Lemma event_of_plain call now : plain_event (event_of call now).
Proof.
  destruct call as [[]|]; constructor;
    cbn [event_of NewRoomEvent NewUserEvent NewReservationRoomEvent NewSlotAvailableEvent
      NewWaitlistReservationEvent NewReservationExpiredEvent ev_Type ev_Target ev_RoomID ev_UserID
      ev_SlotID ev_BookingID ev_ReservationID ev_WaitlistEntryID ev_ExpiresAt ev_Timestamp];
    lazymatch goal with
    | |- plain_text (id_text _) => apply id_text_plain
    | |- plain_text (time_text _) => apply time_text_plain
    | |- _ => reflexivity
    end.
Qed.

(** ** From the publisher to the hub *)

Definition fits_uuid (u : uuid) : Prop := (u < 2 ^ 128)%N.

(** Identifiers of 128 bits, and an expiration time that can be written. *)
Definition fits (call : Call) : Prop :=
  match call with
  | Announce (EvSlotBooked a b c) | Announce (EvSlotReleased a b c)
  | Announce (EvSlotReserved a b c) | Announce (EvSlotReservationExpired a b c) =>
      fits_uuid a /\ fits_uuid b /\ fits_uuid c
  | Announce (EvSlotAvailable a b) => fits_uuid a /\ fits_uuid b
  | Announce (EvWaitlistSlotReserved a b c d e t) =>
      fits_uuid a /\ fits_uuid b /\ fits_uuid c /\ fits_uuid d /\ fits_uuid e /\ four_digit_year t
  | Announce (EvReservationExpired a b c d) | WaitlistSlotAvailable a b c d =>
      fits_uuid a /\ fits_uuid b /\ fits_uuid c /\ fits_uuid d
  end.

(** Whom an event is for: everybody who follows the room, or one user. *)
Definition audience (call : Call) : bytes -> Delivery :=
  match call with
  | Announce (EvSlotBooked roomID _ _) | Announce (EvSlotReleased roomID _ _)
  | Announce (EvSlotAvailable roomID _) | Announce (EvSlotReserved roomID _ _)
  | Announce (EvSlotReservationExpired roomID _ _) => Broadcast roomID
  | Announce (EvWaitlistSlotReserved _ _ userID _ _ _) | Announce (EvReservationExpired _ _ userID _)
  | WaitlistSlotAvailable _ _ userID _ => SendToUser userID
  end.
(* ===== verification/HubSafety.v ===== *)
(** * HubSafety: what holds of every interleaving of the goroutines of the hub *)

From Stdlib Require Import Ascii.
From S2P Require Import Prelude Domain GoStd Text Json Dates Platform Database Program Realtime Hub.

(** ** A sample *)

Definition silent : Choice := {| ch_read := None; ch_write := false; ch_tick := true; ch_order := [] |}.
Definition says (data : bytes) : Choice :=
  {| ch_read := Some data; ch_write := true; ch_tick := false; ch_order := [] |}.
Definition lets (order : list cid) : Choice :=
  {| ch_read := None; ch_write := true; ch_tick := false; ch_order := order |}.

Definition subscribe_to (roomID : uuid) : bytes :=
  print (JObj (member_of "type" MessageTypeSubscribe ++ member_of "roomId" (id_text roomID))).

(** User 2 connects with goroutine 0; goroutine 1 becomes the writer. *)
Definition connected : list Move :=
  [Connect 0 7 2] ++ replicate 3 (Go 0 (lets [])) ++ [Next 0 1].

(** The reader of client 7 adds room 10 to its subscriptions, but not yet to the hub; the
    writer fails to ping and closes the client; then the reader goes on to its end. *)
Definition late_subscription : list Move :=
  connected ++ [Go 0 (says (subscribe_to 10)); Go 0 silent; Go 0 silent] ++
  [Go 1 silent; Go 1 silent; Next 1 2] ++ replicate 10 (Go 1 silent) ++ [Next 1 2] ++
  replicate 3 (Go 0 silent) ++ [Next 0 2; Go 0 silent; Next 0 2; Go 0 silent; Next 0 2].

(** ** What is promised *)

Definition user_of (h : Hub) (c : cid) (u : uuid) : Prop :=
  exists cl, hb_clients h !! c = Some cl /\ cl_user cl = u.

(** A reply of the server to the client itself. *)
Definition reply (m : outboundMessage) : Prop :=
  exists msg, m = {| om_payload := print (message_json msg); om_messageType := sm_Type msg |} /\
    sm_Type msg ∈ [MessageTypeSubscribed; MessageTypeUnsubscribed; MessageTypeError].

Definition event_message (payload : bytes) : outboundMessage :=
  {| om_payload := payload; om_messageType := extractMessageType payload |}.

(** A message that client [c] may get: a reply, an event of a room it asked for, or an event
    for its own user. *)
Definition addressed (h : Hub) (c : cid) (m : outboundMessage) : Prop :=
  reply m \/
  (exists roomID payload, m = event_message payload /\
     Broadcast roomID payload ∈ h_deliveries (hb_history h) /\ (c, roomID) ∈ h_asked (hb_history h)) \/
  (exists userID payload, m = event_message payload /\
     SendToUser userID payload ∈ h_deliveries (hb_history h) /\ user_of h c userID).

(** The channel is closed inside the function of the Once. *)
Definition once_fine (cl : Client) : Prop :=
  (cl_closed cl = true -> cl_closeOnce cl <> NotRun) /\ (cl_closeOnce cl = Ran -> cl_closed cl = true).

Record fine (h : Hub) : Prop := {
  (** No goroutine closes a channel that is closed. *)
  no_crash : h_crashed (hb_history h) = false;
  (** Messages reach those they are for. *)
  queued_addressed : forall c cl m,
    hb_clients h !! c = Some cl -> m ∈ cl_send cl -> addressed h c m;
  written_addressed : forall c m, (c, m) ∈ h_written (hb_history h) -> addressed h c m;
  (** The sets of the hub. *)
  rooms_asked : forall roomID s c,
    hb_rooms h !! roomID = Some s -> c ∈ s -> (c, roomID) ∈ h_asked (hb_history h);
  users_own : forall userID s c, hb_users h !! userID = Some s -> c ∈ s -> user_of h c userID;
  no_empty_sets : forall k s, hb_rooms h !! k = Some s \/ hb_users h !! k = Some s -> s <> ∅;
  (** Bounds. *)
  bounded_queue : forall c cl, hb_clients h !! c = Some cl ->
    (length (cl_send cl) <= outboundQueueSize)%nat;
  bounded_subscriptions : forall c cl, hb_clients h !! c = Some cl ->
    (size (cl_subscribed cl) <= maxSubscriptions)%nat;
  closed_once : forall c cl, hb_clients h !! c = Some cl -> once_fine cl }.

(** ** What other goroutines cannot undo *)

Record grows (h h' : Hub) : Prop := {
  gr_asked : h_asked (hb_history h) ⊆ h_asked (hb_history h');
  gr_deliveries : forall d, d ∈ h_deliveries (hb_history h) -> d ∈ h_deliveries (hb_history h');
  gr_user : forall c u, user_of h c u -> user_of h' c u }.

(** The goroutine [t] is in the function of the Once of [c], before the channel is closed. *)
Definition once_held (t : tid) (h : Hub) (c : cid) (closed : bool) : Prop :=
  exists cl, hb_clients h !! c = Some cl /\ cl_closeOnce cl = Running t /\ cl_closed cl = closed.

Record later (t : tid) (h h' : Hub) : Prop := {
  la_grows : grows h h';
  la_once : forall c closed, once_held t h c closed -> once_held t h' c closed }.

#[export] Instance grows_preorder : PreOrder grows.
Proof.
  split; [by split|]. intros h1 h2 h3 [A1 D1 U1] [A2 D2 U2]. split; [by etrans|auto|auto].
Qed.
#[export] Instance later_preorder t : PreOrder (later t).
Proof. split; [by split|]. intros h1 h2 h3 [G1 O1] [G2 O2]. split; [by etrans|auto]. Qed.

Lemma addressed_grows h h' c m : grows h h' -> addressed h c m -> addressed h' c m.
Proof.
  intros [Ha Hd Hu] [Hr|[(r & p & -> & Hin & Hc)|(u & p & -> & Hin & Hc)]]; [by left|..].
  - right. left. exists r, p. split_and!; [done|by apply Hd|by apply Ha].
  - right. right. exists u, p. split_and!; [done|by apply Hd|by apply Hu].
Qed.

(** What an action needs to be safe. *)
Definition pre (t : tid) {R} (a : action R) (h : Hub) : Prop :=
  match a with
  | Subscribe roomID c => (c, roomID) ∈ h_asked (hb_history h)
  | RegisterUser userID c => user_of h c userID
  | try_send c m | WriteText c m => addressed h c m
  | close_send c => once_held t h c false
  | once_exit c => once_held t h c true
  | _ => True
  end.

(** ** One action *)

Lemma on_client_Some {R} c h (f : Client -> option (R * Hub)) x :
  on_client c h f = Some x -> exists cl, hb_clients h !! c = Some cl /\ f cl = Some x.
Proof. unfold on_client. destruct (hb_clients h !! c) as [cl|]; [|done]. by exists cl. Qed.

Lemma user_of_update h c cl cl' d u :
  hb_clients h !! c = Some cl -> cl_user cl' = cl_user cl ->
  user_of h d u -> user_of (update c cl' h) d u.
Proof.
  intros Hc Hu (x & Hx & <-). unfold user_of. simpl. destruct (decide (c = d)) as [<-|].
  - exists cl'. rewrite lookup_insert_eq. split; [done|]. congruence.
  - exists x. by rewrite lookup_insert_ne.
Qed.

Lemma grows_update h c cl cl' :
  hb_clients h !! c = Some cl -> cl_user cl' = cl_user cl -> grows h (update c cl' h).
Proof. intros Hc Hu. split; [done|done|]. intros d u. by apply (user_of_update h c cl). Qed.

(** Case analysis on an action that was done. *)
Ltac acted H :=
  cbn [act] in H;
  try (apply on_client_Some in H as (?cl & ?Hcl & H));
  try match type of H with
    listed ?ch ?s ≫= _ = _ => destruct (listed ch s) eqn:?; cbn [mbind option_bind] in H; [|done]
  end;
  repeat case_match; simplify_eq.

Lemma act_grows t ch {R} (a : action R) h r h' : act t ch a h = Some (r, h') -> grows h h'.
Proof.
  intros H. destruct a; acted H; try reflexivity; try (split; done);
    try (by eapply grows_update).
  split; simpl; [set_solver|done|]. intros d u. by apply (user_of_update h c cl).
Qed.

Lemma once_held_update t h c cl cl' d closed :
  hb_clients h !! c = Some cl ->
  (cl_closeOnce cl = Running t -> cl_closeOnce cl' = Running t /\ cl_closed cl' = cl_closed cl) ->
  once_held t h d closed -> once_held t (update c cl' h) d closed.
Proof.
  intros Hc Hcl (x & Hx & Hr & <-). unfold once_held. simpl. destruct (decide (c = d)) as [<-|].
  - simplify_eq. exists cl'. rewrite lookup_insert_eq. by destruct (Hcl Hr).
  - exists x. by rewrite lookup_insert_ne.
Qed.

Lemma act_later t t' ch {R} (a : action R) h r h' :
  t <> t' -> pre t a h -> act t ch a h = Some (r, h') -> later t' h h'.
Proof.
  intros Hne Hpre Hact. split; [by eapply act_grows|]. intros d closed Hd.
  destruct a; cbn [pre] in Hpre; acted Hact; try exact Hd;
    try (eapply once_held_update; [done| |exact Hd]; try done).
  - destruct Hpre as (x & Hx & Hr & _). simplify_eq. intros Hr'. congruence.
  - congruence.
  - destruct Hpre as (x & Hx & Hr & _). simplify_eq. intros Hr'. congruence.
Qed.

(** ** The promises are kept: one lemma for each part of the hub that changes *)

Lemma fine_update h c cl cl' :
  fine h -> hb_clients h !! c = Some cl -> cl_user cl' = cl_user cl ->
  (forall m, m ∈ cl_send cl' -> addressed h c m) -> (length (cl_send cl') <= outboundQueueSize)%nat ->
  (size (cl_subscribed cl') <= maxSubscriptions)%nat ->
  once_fine cl' -> fine (update c cl' h).
Proof.
  intros [] Hc Hu Hm Hq Hs Ho. pose proof (grows_update h c cl cl' Hc Hu) as Hg.
  split; simpl; try done.
  - intros d x m Hx Hin. apply (addressed_grows h); [done|].
    apply lookup_insert_Some in Hx as [[<- <-]|[_ Hx]]; eauto.
  - intros d m Hin. apply (addressed_grows h); eauto.
  - intros u s d Hs' Hd. apply (gr_user _ _ Hg). eauto.
  - intros d x Hx. apply lookup_insert_Some in Hx as [[<- <-]|[_ Hx]]; eauto.
  - intros d x Hx. apply lookup_insert_Some in Hx as [[<- <-]|[_ Hx]]; eauto.
  - intros d x Hx. apply lookup_insert_Some in Hx as [[<- <-]|[_ Hx]]; eauto.
Qed.

Lemma fine_set_rooms h m :
  fine h ->
  (forall roomID s, m !! roomID = Some s ->
     s <> ∅ /\ forall c, c ∈ s -> (c, roomID) ∈ h_asked (hb_history h)) ->
  fine (set_rooms m h).
Proof.
  intros [] Hm. split; simpl; try done.
  - intros r s c Hs. by apply (proj2 (Hm r s Hs)).
  - intros k s [Hs|Hs]; [by apply (Hm k)|by eapply no_empty_sets0; right].
Qed.

Lemma fine_set_users h m :
  fine h ->
  (forall userID s, m !! userID = Some s -> s <> ∅ /\ forall c, c ∈ s -> user_of h c userID) ->
  fine (set_users m h).
Proof.
  intros [] Hm. split; simpl; try done.
  - intros r s c Hs. by apply (proj2 (Hm r s Hs)).
  - intros k s [Hs|Hs]; [by eapply no_empty_sets0; left|by apply (Hm k)].
Qed.

Lemma fine_gauges h n m : fine h -> fine (add_connections n (add_subscriptions m h)).
Proof. by intros []. Qed.

Lemma fine_asked h c roomID : fine h -> fine (asked c roomID h).
Proof.
  intros Hf. assert (grows h (asked c roomID h)) as Hg by (split; simpl; [set_solver|done|done]).
  destruct Hf. split; simpl; try done.
  - intros d cl m Hd Hm. apply (addressed_grows h); eauto.
  - intros d m Hm. apply (addressed_grows h); eauto.
  - intros r s d Hs Hd. set_solver.
Qed.

Lemma fine_announced h d : fine h -> fine (announced d h).
Proof.
  intros Hf. assert (grows h (announced d h)) as Hg
    by (split; simpl; [done|intros x Hx; by right|done]).
  destruct Hf. split; simpl; try done.
  - intros c cl m Hc Hm. apply (addressed_grows h); eauto.
  - intros c m Hm. apply (addressed_grows h); eauto.
Qed.

Lemma fine_written h c m : fine h -> addressed h c m -> fine (written c m h).
Proof.
  intros [] Hm. split; simpl; try done. intros d x [[= -> ->]|Hx]%elem_of_cons; [done|].
  by apply (written_addressed0 d x).
Qed.

(** The sets. *)
Lemma set_add_spec (Q : uuid -> cid -> Prop) k c m :
  (forall k' s, m !! k' = Some s -> s <> ∅ /\ forall d, d ∈ s -> Q k' d) -> Q k c ->
  forall k' s, set_add k c m !! k' = Some s -> s <> ∅ /\ forall d, d ∈ s -> Q k' d.
Proof.
  intros Hm Hc k' s Hs. unfold set_add in Hs.
  apply lookup_insert_Some in Hs as [[<- <-]|[_ Hs]]; [|by apply Hm]. split; [set_solver|].
  intros d [->%elem_of_singleton|Hd]%elem_of_union; [done|].
  destruct (m !! k) as [s|] eqn:Hk; [by apply (proj2 (Hm k s Hk))|simpl in Hd; set_solver].
Qed.

Lemma without_Some c s s' : without c s = Some s' -> s' <> ∅ /\ s' ⊆ s.
Proof. unfold without. case_bool_decide; [done|]. intros [= <-]. split; [done|set_solver]. Qed.

Lemma set_remove_spec (Q : uuid -> cid -> Prop) k c m :
  (forall k' s, m !! k' = Some s -> s <> ∅ /\ forall d, d ∈ s -> Q k' d) ->
  forall k' s, set_remove k c m !! k' = Some s -> s <> ∅ /\ forall d, d ∈ s -> Q k' d.
Proof.
  intros Hm k' s Hs. unfold set_remove in Hs. destruct (m !! k) as [s0|] eqn:Hk; [|by apply Hm].
  destruct (without c s0) as [s1|] eqn:Hw.
  - apply lookup_insert_Some in Hs as [[<- <-]|[_ Hs]]; [|by apply Hm].
    apply without_Some in Hw as [Hne Hsub]. split; [done|]. intros d Hd.
    apply (proj2 (Hm k s0 Hk)). set_solver.
  - apply lookup_delete_Some in Hs as [_ Hs]. by apply Hm.
Qed.
Lemma pending_written : pending c' (written c d v').
Proof.
  split; try (rewrite view_written; apply Ha).
  - intros i b b' Hb Hb'%written_booking. simpl in Hb.
    pose proof (fun x Hx => ad_booking _ _ _ Ha i x b' Hx Hb') as Hm.
    destruct (dl_bookings d !! i) as [x|] eqn:Hx.
    + etrans; [by apply (pd_bookings _ _ Hd i b x)|]. apply Hm. by apply lookup_union_Some_l.
    + apply Hm. by rewrite lookup_union_r.
  - intros i e e' He He'%written_entry. simpl in He. pose proof (ad_entries _ _ _ Ha i e' He') as Hm.
    destruct (dl_waitlist d !! i) as [x|] eqn:Hx.
    + rewrite (lookup_union_Some_l _ _ _ _ Hx) in Hm.
      etrans; [by apply (pd_entries _ _ Hd i e x)|done].
    + by rewrite lookup_union_r, He in Hm.
  - intros j r' Hr'%written_reservation. simpl.
    destruct (ad_reservations _ _ _ Ha j r' Hr') as [(r & Hr & Ho)|(Hnone & k & e & Hk & He & Hst & Hc)].
    + apply lookup_union_Some_raw in Hr as [Hr|[_ Hr]]; [|by left; exists r].
      destruct (pd_reservations _ _ Hd j r Hr) as [(r0 & Hr0 & Ho0)|(Hj & i & e & Hi & He & Hst & Hc)].
      * left. exists r0. split; [done|]. by etrans.
      * right. split; [done|]. destruct (entry_stays i e He) as (e' & He' & Hm). exists i, e'.
        destruct Ho as (_ & _ & Hentry & _). split_and!; [congruence|done| |done].
        by destruct Hm as (_ & _ & _ & [->|[? _]]).
    + right. apply lookup_union_None in Hnone as [_ Hnone]. split; [done|].
      destruct (entry_stays k e He) as (e' & He' & Hm). exists k, e'. split_and!; try done.
      by destruct Hm as (_ & _ & _ & [->|[? _]]).
Qed.

(** The rows written stay apart from those of another transaction. *)
Lemma separate_written e :
  pending c e -> separate d e -> apart (changed (view d c) v') e -> separate (written c d v') e.
Proof.
  intros He Hs (Hb & Hw & Hr).
  assert (forall A (clash : A -> A -> Prop) t u u', (forall x y, clash x y -> clash y x) ->
    rows_apart clash t u -> compatible clash u' u -> compatible clash (t ∪ u') u) as Hunion.
  { intros A clash t u u' Hsym Ht Hu i j x y [Hx|[_ Hx]]%lookup_union_Some_raw Hy; [|by apply (Hu i j)].
    destruct (Ht i x Hx) as [Hi Hj]. specialize (Hj j y Hy).
    split_and!; [intros ->; congruence|done|auto]. }
  split.
  - apply Hunion; [|done|apply Hs]. intros x y (s & ? & ?). by exists s.
  - apply Hunion; [|done|apply Hs]. intros x y (s & u & ? & ?). by exists s, u.
  - intros i j x y Hx Hy. assert (db_waitlist v' !! i = Some x) as Hx' by by apply written_entry.
    pose proof (ad_entries _ _ _ Ha i x Hx') as Hm.
    assert (i <> j) as Hne.
    { intros ->. apply lookup_union_Some_raw in Hx as [Hx|[_ Hx]].
      - destruct (Hw j x Hx). congruence.
      - by destruct (sp_positions _ _ Hs j j x y Hx Hy). }
    assert (wl_Position x <> wl_Position y) as Hpos; [|by split_and!; [|intros ?|intros ?]].
    destruct (dl_waitlist d !! i) as [x0|] eqn:Hx0.
    + rewrite (lookup_union_Some_l _ _ _ _ Hx0) in Hm. destruct Hm as (_ & _ & -> & _).
      by destruct (sp_positions _ _ Hs i j x0 y Hx0 Hy) as (_ & Hn & _).
    + rewrite lookup_union_r in Hm by done.
      assert ((dl_waitlist e ∪ db_waitlist c) !! j = Some y) as Hy' by by apply lookup_union_Some_l.
      pose proof (schema_waitlist _ (pd_schema _ _ He)) as Hsch.
      destruct (db_waitlist c !! i) as [x0|] eqn:Hc0.
      * destruct Hm as (_ & _ & Hp & _). intros Heq. apply Hne.
        apply (waitlist_position_distinct _ _ _ _ Hsch i j x0 y); simpl; [|done|congruence].
        rewrite lookup_union_r; [done|]. destruct (dl_waitlist e !! i) as [z|] eqn:Hz; [|done].
        apply lookup_union_Some_raw in Hx as [Hx|[_ Hx]]; [|congruence].
        destruct (Hw i x Hx). congruence.
      * pose proof (waitlist_position_seq _ _ _ _ Hsch j y Hy') as Hle. simpl in Hle. lia.
  - apply Hunion; [|done|apply Hs]. intros x y (s & ? & ?). by exists s.
Qed.
End statement.
(** An action moves between the gauges, the debts and what is counted. *)
Lemma act_balanced t ch {R} (a : action R) h r h' s k K :
  pre t a h -> act t ch a h = Some (r, h') -> act_owes a s k K ->
  exists s' k', K r s' k' /\ balanced h (s, k) h' (s', k').
Proof.
  intros Hpre Ha HK. destruct a; cbn [pre] in Hpre; acted Ha; cbn [act_owes] in HK;
    try (eexists _, _; split; [by apply HK|]; first [by split|apply (balanced_update h c cl); simpl; try done; lia]).
  - apply bool_decide_eq_false in H. eexists _, _. split; [apply HK|].
    cut (balanced h (s, k) (update c (with_subscribed ({[roomID]} ∪ cl_subscribed cl) cl) h) (s + 1, k)%Z);
      [by intros []|].
    apply (balanced_update h c cl); simpl; [done| |done].
    rewrite size_union, size_singleton by set_solver. unfold cid in *. lia.
  - apply bool_decide_eq_true in H. eexists _, _. split; [apply HK|].
    apply (balanced_update h c cl); simpl; [done| |done].
    assert ({[roomID]} ⊆ cl_subscribed cl) as Hin by set_solver.
    pose proof (subseteq_size _ _ Hin) as Hsize. rewrite size_singleton in Hsize.
    rewrite (size_difference (cl_subscribed cl) {[roomID]}), size_singleton by done. lia.
  - eexists _, _. split; [apply HK|]. apply (balanced_update h c cl); [done| |done].
    cbn [with_subscribed cl_subscribed fst snd]. rewrite size_empty. lia.
  - eexists _, _. split; [apply HK|]. apply (balanced_update h c cl); simpl; [done|done|].
    unfold open_client. simpl. rewrite decide_True by done. lia.
  - destruct Hpre as (x & Hx & Hr & _). simplify_eq. eexists _, _. split; [apply HK|].
    apply (balanced_update h c x); simpl; [done|done|].
    unfold open_client. simpl. by rewrite decide_False by congruence.
  - eexists _, _. split; [exact HK|]. split; simpl; [done|]. unfold connections. simpl. lia.
  - eexists _, _. split; [exact HK|]. split; simpl; [|done]. unfold subscriptions. simpl. lia.
Qed.

(** ** What the programs owe *)

Lemma act_owes_add {R} (a : action R) s k s0 k0 (K K' : R -> Z -> Z -> Prop) :
  (forall r s k, K r s k -> K' r (s + s0)%Z (k + k0)%Z) ->
  act_owes a s k K -> act_owes a (s + s0) (k + k0) K'.
Proof.
  intros HK. destruct a; simpl; auto.
  - intros H o. specialize (HK o _ _ (H o)). destruct o; [exact HK..|].
    by replace (s + s0 + 1)%Z with (s + 1 + s0)%Z by lia.
  - intros H b. specialize (HK b _ _ (H b)). destruct b; [|exact HK].
    by replace (s + s0 - 1)%Z with (s - 1 + s0)%Z by lia.
  - intros H n. specialize (HK n _ _ (H n)).
    by replace (s + s0 - Z.of_nat n)%Z with (s - Z.of_nat n + s0)%Z by lia.
  - intros H b. specialize (HK b _ _ (H b)). destruct b; [|exact HK].
    by replace (k + k0 - 1)%Z with (k - 1 + k0)%Z by lia.
  - intros H. replace (k + k0 - n)%Z with (k - n + k0)%Z by lia. auto.
  - intros H. replace (s + s0 - n)%Z with (s - n + s0)%Z by lia. auto.
Qed.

______

Once you reach the line with "fine (set_rooms m h)." in the data above, copy it and every line after it exactly, up to and including the line with "intros Hf. assert (grows h (asked".

## Answer to the problem
  fine (set_rooms m h).
Proof.
  intros [] Hm. split; simpl; try done.
  - intros r s c Hs. by apply (proj2 (Hm r s Hs)).
  - intros k s [Hs|Hs]; [by apply (Hm k)|by eapply no_empty_sets0; right].
Qed.

Lemma fine_set_users h m :
  fine h ->
  (forall userID s, m !! userID = Some s -> s <> ∅ /\ forall c, c ∈ s -> user_of h c userID) ->
  fine (set_users m h).
Proof.
  intros [] Hm. split; simpl; try done.
  - intros r s c Hs. by apply (proj2 (Hm r s Hs)).
  - intros k s [Hs|Hs]; [by eapply no_empty_sets0; left|by apply (Hm k)].
Qed.

Lemma fine_gauges h n m : fine h -> fine (add_connections n (add_subscriptions m h)).
Proof. by intros []. Qed.

Lemma fine_asked h c roomID : fine h -> fine (asked c roomID h).
Proof.
  intros Hf. assert (grows h (asked c roomID h)) as Hg by (split; simpl; [set_solver|done|done]).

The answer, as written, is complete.